*Directions for this task:*
The records are to be copied exactly and in full.
-- -- --
Lemma leave_closer type m :
  mc_inv m -> lively m -> head (mc_queue m) = Some (mc_current m) -> mc_current m <> t -> t ∈ mc_queue m ->
  (closer t m (spec_leave type m) /\ weight t (spec_leave type m) (mc_current m) + 1 <= weight t m (mc_current m)) /\ mc_current m ∈ U.
Proof.
  intros Hm Hl Hh Hct Ht. destruct (current_task m Hm Hh) as (tk & E & Hs). destruct (Hl _ _ E) as (HU & _ & Hp & _). split; [|done]. specialize (Hp Hs).
  assert (exists rest, mc_queue m = mc_current m :: rest) as [rest Hq] by (destruct (mc_queue m) as [|c rest]; [done|]; injection Hh as ->; by exists rest).
  set (c := mc_current m) in *.
  assert (without c (mc_queue m) = rest) as Hrest.
  { rewrite Hq. unfold without. rewrite filter_cons_False by (by intros []). apply without_notin.
    pose proof (mi_nodup _ Hm) as Hnd. rewrite Hq in Hnd. by apply NoDup_cons in Hnd as [? _]. }
  assert (forall m', (forall x, x <> c -> key_of (mc_tasks m') x = key_of (mc_tasks m) x) ->
    mc_queue m' = rest \/ mc_queue m' = enqueue (mc_tasks m') c rest /\ mc_min m + 1 <= key_of (mc_tasks m') c ->
    closer t m m' /\ weight t m' c + 1 <= weight t m c) as Hfirst.
  { intros m' Hk Hq'. split; [by eapply first_closer|by eapply first_weight]. }
  unfold spec_leave. fold c. rewrite E. fold (take_task (mc_current m) m). fold c.
  destruct type; [| |destruct (decide _)]; apply Hfirst; simpl; try (by left); try (intros x Hx; rewrite ?key_other by done; by apply key_drop).
  right. rewrite Hrest, key_here. split; [done|]. cbn [tk_key set_prio set_state set_key]. rewrite (first_key m c tk Hh E). lia.
Qed.

(** ** The sum *)

(** How many turns [t] waits, at most. *)
Fixpoint wait (m : machine) (xs : list Z) : Z :=
  match xs with
  | [] => 0
  | x :: xs => (if decide (x = t) then 0 else weight t m x) + wait m xs
  end.

Lemma wait_range m xs : mc_inv m -> t ∈ mc_queue m -> 0 <= wait m xs <= 16 * Z.of_nat (length xs).
Proof.
  intros Hm Ht. induction xs as [|x xs IH]; simpl; [lia|]. pose proof (weight_range t m x Hm Ht). destruct (decide _); lia.
Qed.

Lemma wait_closer m m' xs : closer t m m' -> t ∈ mc_queue m -> wait m' xs <= wait m xs.
Proof.
  intros [_ Hw] Ht. specialize (Hw Ht). induction xs as [|x xs IH]; simpl; [lia|]. destruct (decide (x = t)); [lia|]. specialize (Hw x). lia.
Qed.

Lemma wait_less m m' xs c :
  closer t m m' -> t ∈ mc_queue m -> c <> t -> weight t m' c + 1 <= weight t m c -> c ∈ xs -> wait m' xs + 1 <= wait m xs.
Proof.
  intros Hcl Ht Hc Hw. induction xs as [|x xs IH]; simpl; [by intros ?%elem_of_nil|]. intros [->|Hx]%elem_of_cons.
  - rewrite !decide_False by done. pose proof (wait_closer m m' xs Hcl Ht). lia.
  - specialize (IH Hx). destruct Hcl as [_ Hcw]. specialize (Hcw Ht x). destruct (decide (x = t)); [lia|]. specialize (Hcw ltac:(done)). lia.
Qed.

Lemma turn_closer m u :
  mc_inv m -> lively m -> head (mc_queue m) = Some (mc_current m) -> mc_current m <> NULL -> mc_current m <> t -> t ∈ mc_queue m ->
  turn_ok m u -> turn_lively u ->
  let r := spec_turn m u in
  mc_inv r.2 /\ lively r.2 /\ t ∈ mc_queue r.2 /\ mc_current r.2 = r.1 /\ r.1 <> NULL /\ head (mc_queue r.2) = Some r.1 /\ wait r.2 U + 1 <= wait m U.
Proof.
  intros Hm Hl Hh Hc Hct Ht Hu Hlu. pose proof (turn_inv m u Hm (or_intror Hh) Hu) as Hsw. destruct Hu as (Ha & _ & _).
  destruct (acts_inv m _ Hm Ha) as [Hm1 Hsf]. destruct (acts_closer m (tu_acts u)) as [Hcl1 Hl1]; try done.
  unfold spec_turn, spec_schedule in *. set (m1 := foldl spec_act m (tu_acts u)) in *. pose proof (sf_current _ _ Hsf) as Hc1.
  destruct (sf_first _ _ Hsf _ Hc Hh) as [Hh1 _]. pose proof (cl_queued _ _ _ Hcl1 Ht) as Ht1. rewrite (proj2 (Z.eqb_neq _ _)) in * by (by rewrite Hc1).
  destruct (leave_closer (tu_type u) m1) as [[Hcl2 Hw] HU]; try done; [by rewrite Hc1..|].
  destruct (leave_inv (tu_type u) m1) as (Hm2 & _ & _); try done; [by rewrite Hc1..|].
  pose proof (cl_queued _ _ _ Hcl2 Ht1) as Ht2. pose proof (leave_lively (tu_type u) m1 Hl1) as Hl2. set (m2 := spec_leave (tu_type u) m1) in *.
  clearbody m1 m2.
  destruct (decide _) as [[Hnil _]|Hne]; [by rewrite Hnil in Ht2; apply elem_of_nil in Ht2|].
  destruct (spec_pick (tu_polls u) m2) as [m3|] eqn:E.
  - destruct (pick_closer _ _ _ Hm2 Hl2 E) as [Hcl3 Hl3]. pose proof (cl_queued _ _ _ Hcl3 Ht2) as Ht3. simpl in *.
    destruct (sw_next _ _ Hsw eq_refl) as [[_ Hnil]|[Hn Hh3]]; simpl in *; [by rewrite Hnil in Ht3; apply elem_of_nil in Ht3|].
    split_and!; try done; [apply Hsw|].
    match goal with |- wait ?m' U + 1 <= _ => assert (wait m' U <= wait m3 U) by (apply wait_closer; [by apply same_queue_closer|done]) end.
    pose proof (wait_closer _ _ U Hcl1 Ht). pose proof (wait_closer _ _ U Hcl3 Ht2). rewrite Hc1 in *.
    pose proof (wait_less _ _ U _ Hcl2 Ht1 Hct Hw HU). lia.
  - exfalso. unfold spec_pick in E. destruct (decide _); [done|]. destruct (decide _) as [Hnil|]; [|done]. by rewrite Hnil in Ht2; apply elem_of_nil in Ht2.
Qed.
-- -- --
*Output of the exercise:*
Lemma leave_closer type m :
  mc_inv m -> lively m -> head (mc_queue m) = Some (mc_current m) -> mc_current m <> t -> t ∈ mc_queue m ->
  (closer t m (spec_leave type m) /\ weight t (spec_leave type m) (mc_current m) + 1 <= weight t m (mc_current m)) /\ mc_current m ∈ U.
Proof.
  intros Hm Hl Hh Hct Ht. destruct (current_task m Hm Hh) as (tk & E & Hs). destruct (Hl _ _ E) as (HU & _ & Hp & _). split; [|done]. specialize (Hp Hs).
  assert (exists rest, mc_queue m = mc_current m :: rest) as [rest Hq] by (destruct (mc_queue m) as [|c rest]; [done|]; injection Hh as ->; by exists rest).
  set (c := mc_current m) in *.
  assert (without c (mc_queue m) = rest) as Hrest.
  { rewrite Hq. unfold without. rewrite filter_cons_False by (by intros []). apply without_notin.
    pose proof (mi_nodup _ Hm) as Hnd. rewrite Hq in Hnd. by apply NoDup_cons in Hnd as [? _]. }
  assert (forall m', (forall x, x <> c -> key_of (mc_tasks m') x = key_of (mc_tasks m) x) ->
    mc_queue m' = rest \/ mc_queue m' = enqueue (mc_tasks m') c rest /\ mc_min m + 1 <= key_of (mc_tasks m') c ->
    closer t m m' /\ weight t m' c + 1 <= weight t m c) as Hfirst.
  { intros m' Hk Hq'. split; [by eapply first_closer|by eapply first_weight]. }
  unfold spec_leave. fold c. rewrite E. fold (take_task (mc_current m) m). fold c.
  destruct type; [| |destruct (decide _)]; apply Hfirst; simpl; try (by left); try (intros x Hx; rewrite ?key_other by done; by apply key_drop).
  right. rewrite Hrest, key_here. split; [done|]. cbn [tk_key set_prio set_state set_key]. rewrite (first_key m c tk Hh E). lia.
Qed.

(** ** The sum *)

(** How many turns [t] waits, at most. *)
Fixpoint wait (m : machine) (xs : list Z) : Z :=
  match xs with
  | [] => 0
  | x :: xs => (if decide (x = t) then 0 else weight t m x) + wait m xs
  end.

Lemma wait_range m xs : mc_inv m -> t ∈ mc_queue m -> 0 <= wait m xs <= 16 * Z.of_nat (length xs).
Proof.
  intros Hm Ht. induction xs as [|x xs IH]; simpl; [lia|]. pose proof (weight_range t m x Hm Ht). destruct (decide _); lia.
Qed.

Lemma wait_closer m m' xs : closer t m m' -> t ∈ mc_queue m -> wait m' xs <= wait m xs.
Proof.
  intros [_ Hw] Ht. specialize (Hw Ht). induction xs as [|x xs IH]; simpl; [lia|]. destruct (decide (x = t)); [lia|]. specialize (Hw x). lia.
Qed.

Lemma wait_less m m' xs c :
  closer t m m' -> t ∈ mc_queue m -> c <> t -> weight t m' c + 1 <= weight t m c -> c ∈ xs -> wait m' xs + 1 <= wait m xs.
Proof.
  intros Hcl Ht Hc Hw. induction xs as [|x xs IH]; simpl; [by intros ?%elem_of_nil|]. intros [->|Hx]%elem_of_cons.
  - rewrite !decide_False by done. pose proof (wait_closer m m' xs Hcl Ht). lia.
  - specialize (IH Hx). destruct Hcl as [_ Hcw]. specialize (Hcw Ht x). destruct (decide (x = t)); [lia|]. specialize (Hcw ltac:(done)). lia.
Qed.

Lemma turn_closer m u :
  mc_inv m -> lively m -> head (mc_queue m) = Some (mc_current m) -> mc_current m <> NULL -> mc_current m <> t -> t ∈ mc_queue m ->
  turn_ok m u -> turn_lively u ->
  let r := spec_turn m u in
  mc_inv r.2 /\ lively r.2 /\ t ∈ mc_queue r.2 /\ mc_current r.2 = r.1 /\ r.1 <> NULL /\ head (mc_queue r.2) = Some r.1 /\ wait r.2 U + 1 <= wait m U.
Proof.
  intros Hm Hl Hh Hc Hct Ht Hu Hlu. pose proof (turn_inv m u Hm (or_intror Hh) Hu) as Hsw. destruct Hu as (Ha & _ & _).
  destruct (acts_inv m _ Hm Ha) as [Hm1 Hsf]. destruct (acts_closer m (tu_acts u)) as [Hcl1 Hl1]; try done.
  unfold spec_turn, spec_schedule in *. set (m1 := foldl spec_act m (tu_acts u)) in *. pose proof (sf_current _ _ Hsf) as Hc1.
  destruct (sf_first _ _ Hsf _ Hc Hh) as [Hh1 _]. pose proof (cl_queued _ _ _ Hcl1 Ht) as Ht1. rewrite (proj2 (Z.eqb_neq _ _)) in * by (by rewrite Hc1).
  destruct (leave_closer (tu_type u) m1) as [[Hcl2 Hw] HU]; try done; [by rewrite Hc1..|].
  destruct (leave_inv (tu_type u) m1) as (Hm2 & _ & _); try done; [by rewrite Hc1..|].
  pose proof (cl_queued _ _ _ Hcl2 Ht1) as Ht2. pose proof (leave_lively (tu_type u) m1 Hl1) as Hl2. set (m2 := spec_leave (tu_type u) m1) in *.
  clearbody m1 m2.
  destruct (decide _) as [[Hnil _]|Hne]; [by rewrite Hnil in Ht2; apply elem_of_nil in Ht2|].
  destruct (spec_pick (tu_polls u) m2) as [m3|] eqn:E.
  - destruct (pick_closer _ _ _ Hm2 Hl2 E) as [Hcl3 Hl3]. pose proof (cl_queued _ _ _ Hcl3 Ht2) as Ht3. simpl in *.
    destruct (sw_next _ _ Hsw eq_refl) as [[_ Hnil]|[Hn Hh3]]; simpl in *; [by rewrite Hnil in Ht3; apply elem_of_nil in Ht3|].
    split_and!; try done; [apply Hsw|].
    match goal with |- wait ?m' U + 1 <= _ => assert (wait m' U <= wait m3 U) by (apply wait_closer; [by apply same_queue_closer|done]) end.
    pose proof (wait_closer _ _ U Hcl1 Ht). pose proof (wait_closer _ _ U Hcl3 Ht2). rewrite Hc1 in *.
    pose proof (wait_less _ _ U _ Hcl2 Ht1 Hct Hw HU). lia.
  - exfalso. unfold spec_pick in E. destruct (decide _); [done|]. destruct (decide _) as [Hnil|]; [|done]. by rewrite Hnil in Ht2; apply elem_of_nil in Ht2.
Qed.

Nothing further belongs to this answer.